Search This Blog

17 Nov 2009

Remembrance day(s)

As it happens, this was the first year that I was in Normandy on the 11 November. In the UK, although the main Armistice ceremony, with the Queen and government at the Cenotaph in London, takes place on the preceding Sunday, many other ceremonies happen on the 11th itself. Of course there is the two minute silence at eleven minutes past the eleventh hour, which seems to be more respected recently than a few years ago.

It seemed a good idea to go to one of the local commemorations in Normandy. That proved very difficult. Last year, I was driving through Anglesey on the day, and most of the villages I passed through were getting ready for a small ceremony by their war memorials, and eventually, we stopped and joined one of them at eleven o'oclock.
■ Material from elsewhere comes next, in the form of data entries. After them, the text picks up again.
Lemma resolve_faults_witness :
  resolveCatalogMembership
    (mkClient (Fixture.catalog [Fixture.alice]) Fixture.noTokens)
    (mkMemberClaimQuery ["alice"; "::/"] (Some WinstonLogger)) Fixture.start
  = (Throw (CollaboratorFault "token service down"),
     mkState tt
       [Log warn "Failed to parse entityRef from ::/, ignoring"; GetToken])
  /\ fst (resolveCatalogMembership
            (mkClient Fixture.noCatalog Fixture.tokens)
            (mkMemberClaimQuery ["alice"; "::/"] (Some WinstonLogger))
            Fixture.start)
     = Throw (CollaboratorFault "catalog down").
Proof.
  split.
  - exact (proj1 (resolve_faults
                    (mkClient (Fixture.catalog [Fixture.alice]) Fixture.noTokens)
                    (mkMemberClaimQuery ["alice"; "::/"] (Some WinstonLogger))
                    Fixture.start)
             "token service down" tt eq_refl).
  - exact (f_equal fst
             (proj1 (proj2 (resolve_faults
                              (mkClient Fixture.noCatalog Fixture.tokens)
                              (mkMemberClaimQuery ["alice"; "::/"]
                                 (Some WinstonLogger))
                              Fixture.start))
                "service-token" tt "catalog down" tt eq_refl eq_refl)).
Defined.

Lemma parsedRefs_cons (ref : string) (refs : list string) :
  parsedRefs (ref :: refs)
  = match normalize ref with
    | Some r => r :: parsedRefs refs
    | None => parsedRefs refs
    end.
Proof. reflexivity. Qed.

Lemma parsedRefs_length (refs : list string) :
  length (parsedRefs refs) <= length refs.
Proof.
  induction refs as [|ref refs IH]; [reflexivity|].
  rewrite parsedRefs_cons. destruct (normalize ref); simpl; lia.
Qed.

(** X5. Whatever the size of the input, a call of
    [resolveCatalogMembership] asks for a token exactly once and queries
    the catalog at most once: once the token is there, with that token and
    with an array filter that holds one record per parsed reference, in
    input order (so never more records than raw references). *)
Theorem resolve_one_round_trip {W Fault}
    (self : CatalogIdentityClient W Fault) (query : MemberClaimQuery)
    (st : State W) :
  let run := resolveCatalogMembership self query st in
  let records := map refFilter (parsedRefs (entityRefs query)) in
  calls (trace (snd run))
  = calls (trace st)
    ++ GetToken
       :: match getToken (tokenManager self) (world st) with
          | (inr token, _) => [GetEntities (FilterArray records) token]
          | (inl _, _) => []
          end
  /\ tokenRequests (trace (snd run)) = tokenRequests (trace st) ++ [GetToken]
  /\ length records = length (parsedRefs (entityRefs query))
  /\ length records <= length (entityRefs query).
Proof.
  intros run records. subst run records.
  assert (Hcalls :
    calls (trace (snd (resolveCatalogMembership self query st)))
    = calls (trace st)
      ++ GetToken
         :: match getToken (tokenManager self) (world st) with
            | (inr token, _) =>
                [GetEntities
                   (FilterArray (map refFilter (parsedRefs (entityRefs query))))
                   token]
            | (inl _, _) => []
            end).
  { destruct (getToken (tokenManager self) (world st))
      as [[fault|token] w1] eqn:Htok.
    - rewrite (resolve_run_no_token self query st _ _ Htok). now read_trace.
    - destruct (getEntities (catalogApi self)
                  (FilterArray (map refFilter (parsedRefs (entityRefs query))))
                  token w1) as [[fault|entities] w2] eqn:Hent.
      + rewrite (resolve_run_no_catalog self query st _ _ _ _ Htok Hent).
        now read_trace.
      + rewrite (resolve_run_ok self query st _ _ _ _ Htok Hent).
        now read_trace. }
  split; [exact Hcalls|]. split; [|split].
  - rewrite <- tokenRequests_calls, Hcalls, tokenRequests_app.
    rewrite tokenRequests_calls.
    now destruct (getToken (tokenManager self) (world st)) as [[?|?] ?].
  - apply length_map.
  - rewrite length_map. apply parsedRefs_length.
Qed.
(** * solana-vault-mcp: the wallet service and its action handlers

    A shallow embedding of [app/services/solana_wallet.py] (the wallet
    registry and the [SolanaWallet] class) and of
    [app/handlers/wallet_actions.py] (the action router and its handlers),
    with the properties the specification states about them, and of the
    views of [app/routes/mcp.py] and [app/routes/web.py] and the wallet
    start-up of [app/__init__.py], with further properties of all of them.

    Python values are embedded as the JSON-shaped type [pyval]; floats are
    IEEE 754 binary64 numbers, as CPython's are, so float arithmetic is the
    kernel's [PrimFloat].  Exceptions are values of [exn]; a computation
    that may raise returns a [result]; a computation that also reads or
    writes the process state (the module global [_wallet_instance], the
    wallet objects, the RPC endpoint) is a function on [world]. *)

From Stdlib Require Import ZArith String Ascii List Bool Lia Floats.
From stdpp Require Import base list.
Import ListNotations.

#[local] Open Scope string_scope.
#[local] Open Scope Z_scope.
#[local] Set Warnings "-inexact-float,-register-all".

(** ** Python values *)

(** The values that reach this code: JSON documents (request parameters,
    RPC replies) and what the handlers build from them. *)
Inductive pyval : Type :=
| PNone
| PBool (b : bool)
| PInt (z : Z)
| PFloat (f : float)
| PStr (s : string)
| PList (l : list pyval)
| PDict (d : list (string * pyval)).

(** [type(v).__name__] *)
Definition py_type_name (v : pyval) : string :=
  match v with
  | PNone => "NoneType"
  | PBool _ => "bool"
  | PInt _ => "int"
  | PFloat _ => "float"
  | PStr _ => "str"
  | PList _ => "list"
  | PDict _ => "dict"
  end.

(** ** Exceptions *)

(** The exception classes that occur; all of them derive from [Exception].
    [OtherException] stands for any further subclass of [Exception] raised
    by the libraries (such as the RPC client's transport errors). *)
Inductive exn_class : Type :=
| ValueError
| TypeError
| KeyError
| OverflowError
| ZeroDivisionError
| AttributeError
| ReferenceError
| OtherException (name : string).
(** * Local-file ingestion route of the Onyx web front end

    Shallow embedding of [web/src/app/api/mcp/local-files/route.ts]:
    the fixed-window chunker [chunkContent], the MIME lookup
    [getMimeType], the document post-processing step
    [processDocumentContent] and the two request handlers [GET] and
    [POST] together with their helpers [callMCPServer] and
    [addDocumentToOnyx].

    Conventions of the embedding.
    - A JavaScript string is a sequence of UTF-16 code units; [length] and
      [slice] work on code units.  The chunker is therefore stated over
      [list char] for an arbitrary type [char] of code units.
    - JavaScript numbers that occur here are integers far below 2^53, where
      double arithmetic is exact; they are modelled by [Z].  In particular
      [chunkSize] ranges over the integers.
    - File names, messages and URLs are modelled by [string]; only
      [getMimeType] looks inside one of them.
    - A loop that may run forever is modelled with fuel and returns
      [None] when the fuel is exhausted.
    - [console.log] and friends are not modelled. *)

From Stdlib Require Import ZArith Lia Ascii String DecimalString DecimalZ.
From stdpp Require Import base list strings gmap.

Local Open Scope string_scope.
Local Open Scope Z_scope.

(** ** JavaScript primitives used by the route *)

(** Template-literal conversion of an integer-valued number. *)
Definition number_to_string (n : Z) : string :=
  NilEmpty.string_of_int (Z.to_int n).

(** [String.prototype.slice]: a negative index counts from the end, every
    index is clamped into [0, len], and an empty range yields the empty
    string. *)
Definition clamp_index (len k : Z) : Z :=
  if k <? 0 then Z.max (len + k) 0 else Z.min k len.

(** Ceiling of [a / b] for a positive [b] (see [ceil_div_spec]). *)
Definition ceil_div (a b : Z) : Z := (a + b - 1) / b.

Section Chunker.
Context {char : Type}.

Definition slice (s : list char) (start stop : Z) : list char :=
  let len := Z.of_nat (length s) in
  let from := clamp_index len start in
  let to := clamp_index len stop in
  take (Z.to_nat (Z.max (to - from) 0)) (drop (Z.to_nat from) s).

(** The object literal pushed by [chunkContent]. *)
Record Chunk : Type := mkChunk {
  id : string;
  content : list char;
  index : Z
}.

(** Body of one iteration of the [for] loop, at loop variable [i]. *)
Definition chunk_at (text : list char) (chunkSize i : Z) : Chunk :=
  {| id := "chunk_" +:+ number_to_string i;
     content := slice text i (i + chunkSize);
     index := i / chunkSize |}.

(** [for (let i = 0; i < content.length; i += chunkSize) chunks.push(..)].
    [None] stands for a loop that has not finished within [fuel]
    iterations. *)
Fixpoint chunk_loop (fuel : nat) (text : list char) (chunkSize i : Z)
    (chunks : list Chunk) : option (list Chunk) :=
  if i <? Z.of_nat (length text) then
    match fuel with
    | O => None
    | S fuel' =>
        chunk_loop fuel' text chunkSize (i + chunkSize)
                   (chunks ++ [chunk_at text chunkSize i])
    end
  else Some chunks.

(** [chunkContent(content, chunkSize)].  With a positive [chunkSize] the
    loop variable grows by at least one per iteration, so
    [content.length] iterations always suffice; with [chunkSize <= 0] and
    a non-empty text the loop of the source never ends (see
    [chunk_loop_diverges]). *)
Definition chunkContent (text : list char) (chunkSize : Z)
    : option (list Chunk) :=
  chunk_loop (length text) text chunkSize 0 [].

(** Default value of the [chunkSize] parameter. *)
Definition default_chunkSize : Z := 1000.

(** Number of iterations of the loop: the ceiling of
    [length text / chunkSize]. *)
Definition chunk_count (text : list char) (chunkSize : Z) : nat :=
  Z.to_nat (ceil_div (Z.of_nat (length text)) chunkSize).

(** The [j]-th chunk in closed form. *)
Definition nth_chunk (text : list char) (chunkSize : Z) (j : nat) : Chunk :=
  chunk_at text chunkSize (Z.of_nat j * chunkSize).

(** Reassembly of a text from chunk contents that share [overlap]
    characters with their predecessor: the first content is kept, every
    later one loses its leading [overlap] characters. *)
Definition strip_overlaps (overlap : nat) (cs : list (list char))
    : list char :=
  match cs with
  | [] => []
  | c :: rest => c ++ concat (map (drop overlap) rest)
  end.

(** Trailing and leading [k] characters of a chunk content. *)
Definition trailing (k : nat) (c : list char) : list char :=
  drop (length c - k) c.
Definition leading (k : nat) (c : list char) : list char := take k c.

(** Two consecutive chunks share [k] characters when the last [k]
    characters of the first are the first [k] characters of the second. *)
Definition shares_overlap (k : nat) (c1 c2 : Chunk) : Prop :=
  trailing k (content c1) = leading k (content c2).

(** The overlap that the repository's guide documents for the chunker
    (MCP_FILE_SYNC_GUIDE.md, "Content Chunking": chunk size 1000
    characters, "Overlap: 200 characters between chunks").  The source
    has no such parameter. *)
Definition documented_overlap : nat := 200.

End Chunker.

Arguments Chunk : clear implicits.
Arguments mkChunk {char} _ _ _.

(** Text literals for examples: the code units of an ASCII string. *)
Definition text_of (s : string) : list ascii := list_ascii_of_string s.

(** The chunks of "abcd" in windows of 2 and of "Hi there. Bye now" in
    windows of 12. *)
Definition ab_chunk : Chunk ascii := mkChunk "chunk_0" (text_of "ab") 0.
Definition cd_chunk : Chunk ascii := mkChunk "chunk_2" (text_of "cd") 1.
Definition hi_chunk : Chunk ascii :=
  mkChunk "chunk_0" (text_of "Hi there. By") 0.
Definition now_chunk : Chunk ascii := mkChunk "chunk_12" (text_of "e now") 1.

(** ** JavaScript values, truthiness and property lookup *)

Inductive JSValue : Type :=
| VUndefined
| VBoolean (b : bool)
| VNumber (n : Z)
| VString (s : string)
| VFunction (name : string)
| VObject (name : string).

Definition is_string (v : JSValue) : bool :=
  match v with VString _ => true | _ => false end.

(** [ToBoolean]. *)
Definition truthy (v : JSValue) : bool :=
  match v with
  | VUndefined => false
  | VBoolean b => b
  | VNumber n => negb (n =? 0)
  | VString s => negb (String.eqb s EmptyString)
  | VFunction _ | VObject _ => true
  end.

(** [a || b]. *)
Definition js_or (a b : JSValue) : JSValue := if truthy a then a else b.

(** [s || d] for an optional string [s]: [undefined] and the empty string are
    falsy. *)
Definition string_or (s : option string) (d : string) : string :=
  match s with
  | Some s' => if String.eqb s' EmptyString then d else s'
  | None => d
  end.

(** Properties every object literal inherits from [Object.prototype]
    (ECMAScript, including the legacy accessors of Annex B). *)
Definition Object_prototype : gmap string JSValue :=
  list_to_map
    [("constructor", VFunction "Object");
     ("__proto__", VObject "Object.prototype");
     ("hasOwnProperty", VFunction "hasOwnProperty");
     ("isPrototypeOf", VFunction "isPrototypeOf");
     ("propertyIsEnumerable", VFunction "propertyIsEnumerable");
     ("toLocaleString", VFunction "toLocaleString");
     ("toString", VFunction "toString");
     ("valueOf", VFunction "valueOf");
     ("__defineGetter__", VFunction "__defineGetter__");
     ("__defineSetter__", VFunction "__defineSetter__");
     ("__lookupGetter__", VFunction "__lookupGetter__");
     ("__lookupSetter__", VFunction "__lookupSetter__")].

(** [obj[key]] for an object literal [obj] whose own properties are
    strings: own properties first, then the prototype chain, [undefined]
    when neither has the key. *)
Definition get_property (own : gmap string string) (key : string) : JSValue :=
  match own !! key with
  | Some s => VString s
  | None => default VUndefined (Object_prototype !! key)
  end.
But here, I could find little information in advance about what was planned, mainly perhaps because I could not get the Manche Libre local weekly paper, for various reasons, the week before. I have no idea why, but it is extremely difficult to find out much information about any events in the future, whether arts and entertainment, celebrations, or activities, locally. Presumably because everyone knows what happens, and news is passed by word of mouth in what are very sociable communities, there is no need. Certainly, when we do get to hear of an event in time to attend, it is usually a sell out.

Anyway, I found out about a ceremeony on the preceding Sunday, in Avranches, but that was all. On the 11th, we went to the nearest town, but absolutely nothing happened. No ceremony, no silence. Nothing. There were official wreaths and flowers on the War memorial, so something had happened at some time; the previous Sunday, it turns out. None of the villages we passed througn showed any signs of an event either. Very odd.

On Monday 16 I bought - belatedly, as it is published on Thursdays - the current Manche Libre. There I read about ceremonies everywhere, though virtually all of them were on the Sunday preceding or the Sunday after the 11th, so we missed them all.

Gratifying to see that many things were happening, and that here in France where the effects of the two world wars were most pronounced, they do still remember those who died.

Even more important was that many of the ceremonies involved those few people who experienced the last war, as combatants, and civilians.  Many villages especially commemorated those soldiers who had died locally, whether British, American, or French. For example, at Muneville-sur-Mer, a special ceremony at the graves of three English airman killed in July 1944 when their plane crashed to the ground.

Another special commemoration was of eight Moroccan soldiers, members of General Leclerc's Free French army, killed in August 1944 in the battle of the Percee d'Avranches, at the cemetary in Montjoie-Saint-Martin. It was not until 1999 that the soldiers were identified as from Morocco, and islamic gravestones erected. Outrageously, the headstones were defaced by some racist morons in October, an act condemned by Pesident Sarkosy and everyone else. I am sure that was a factor in organising a prominent ceremony, (link is video in French) local politicians, the Moroccan consul, and indeed, the sons of General Leclerc.

I hope next year to be better informed in advance.